2. Defining A<T, N>::g() inside A:

   template<typename T, int N>
   class A
   {
   public:
       void f(void);
   
       template<typename t = T, int n = N, typename std::enable_if<N == 2, void>::type* = nullptr>
       void g()
       {
           std::cout << "g()\n";
       }
   };
   

   In this case, since g() is defined inline, it implicitly has A's template parameters, without needing to specify them manually. Therefore, g() is actually:

   // ...
       template<typename T, int N>
       template<typename t = T, int n = N, typename std::enable_if<N == 2, void>::type* = nullptr>
       void g()
       {
           std::cout << "g()\n";
       }
   // ...
   

In both cases, for g() to have its own template parameters, while being a member of a templated class, the function template parameters have to be separated from the class template parameters. Otherwise, the function's class template wouldn't match the class'.

---

Now that we've covered that, I should point out that SFINAE only concerns immediate template parameters. So, for g() to use SFINAE with N, N needs to be its template parameter; otherwise, you'd get an error if you tried to call, for example, A<float, 3>{}.g().
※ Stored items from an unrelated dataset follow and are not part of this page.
(** Stripping changes nothing in a line of joined words. *)
Lemma strip_joined (l : str) : joined_line l -> strip l = l.
Proof.
  intros (ws & Hne & Hws & ->).
  assert (exists a r, join [space] ws = a :: r /\ isspace a = false)
    as (a & r & E & Ha).
  { destruct ws as [|w ws]; [congruence|]. inversion Hws; subst.
    destruct (join_first [space] w ws) as [r ->].
    destruct (word_ends w) as [(a & r' & -> & Ha) _]; [assumption|].
    exists a, (r' ++ r). now split. }
  assert (exists r c, join [space] ws = r ++ [c] /\ isspace c = false)
    as (r' & c & E' & Hc).
  { destruct (exists_last Hne) as (ws' & w & ->).
    apply Forall_app in Hws. destruct Hws as [_ Hw]. inversion Hw; subst.
    destruct (join_last [space] ws' w) as [r' ->].
    destruct (word_ends w) as [_ (r'' & c & -> & Hc)]; [assumption|].
    exists (r' ++ r''), c. now rewrite <- app_assoc. }
  rewrite E. rewrite E in E'. destruct r' as [|b r'].
  - simpl in E'. injection E' as <- ->. unfold strip, rstrip. simpl.
    rewrite Ha. simpl. now rewrite Ha.
  - simpl in E'. injection E' as <- ->. now apply strip_fixed.
Qed.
This can be accomplished with an intermediary, if necessary.

Additionally, you'll need to provide a version of g() that can be called when N != 2. This is because SFINAE is only applicable if there's at least one valid version of the function; if no version of g() can be called, then an error will be emitted and no SFINAE will be performed.

template<typename T, int N>
class A
{
public:
    void f(void);

    // Note the use of "MyN".
    template<int MyN = N, typename std::enable_if<MyN == 2, void>::type* = nullptr>
    void g(void);

    // Note the "fail condition" overload.
    template<int MyN = N, typename std::enable_if<MyN != 2, void>::type* = nullptr>
    void g(void);
};

template<typename T, int N>
template<int MyN /*= N*/, typename std::enable_if<MyN == 2, void>::type* /* = nullptr */>
inline void A<T, N>::g()
{
    std::cout << "g()\n";
}

template<typename T, int N>
template<int MyN /*= N*/, typename std::enable_if<MyN != 2, void>::type* /* = nullptr */>
inline void A<T, N>::g()
{
    std::cout << "()g\n";
}

If doing this, we can further simplify things, by having the intermediary do the heavy lifting.

template<typename T, int N>
class A
{
public:
    void f(void);

    template<bool B = (N == 2), typename std::enable_if<B, void>::type* = nullptr>
    void g(void);

    template<bool B = (N == 2), typename std::enable_if<!B, void>::type* = nullptr>
    void g(void);
};

// ...

See it in action here.

Answer 2

In the first snippet, template parameters are of A and you are redeclaring it with an extra parameter (that is an error).
Moreover, sfinae expressions are involved with class template or function template, that is not the case in the example.

In the second snippet template parameters are of g and that's now a member function template to which the sfinae expression correctly applies.

---

It follows a working version:

#include <type_traits>
#include <iostream>

template<typename T, int N>
class A
{
public:
    void f(void);

    template<int M = N>
    std::enable_if_t<M==2> g();
};

template<typename T, int N>
inline void A<T, N>::f()
{
    std::cout << "f()\n";
}

template<typename T, int N>
template<int M>
inline std::enable_if_t<M==2> A<T, N>::g()
{
    std::cout << "g()\n";
}

int main(int argc, char *argv[])
{
    A<float, 2> obj;
    obj.f(); // ok
    obj.g(); // ok (N==2)

    A<double,1> err;
    err.f(); // ok
    //err.g(); invalid (there is no g())

    return 0;
}

Note that the non-type parameter must be in the actual context of the sfinae expression for the latter to work.
Because of that, template<int M = N> is mandatory.

Other solutions apply as well.
As an example, you can use a base class that exports f and a derived template class with a full specialization that add g.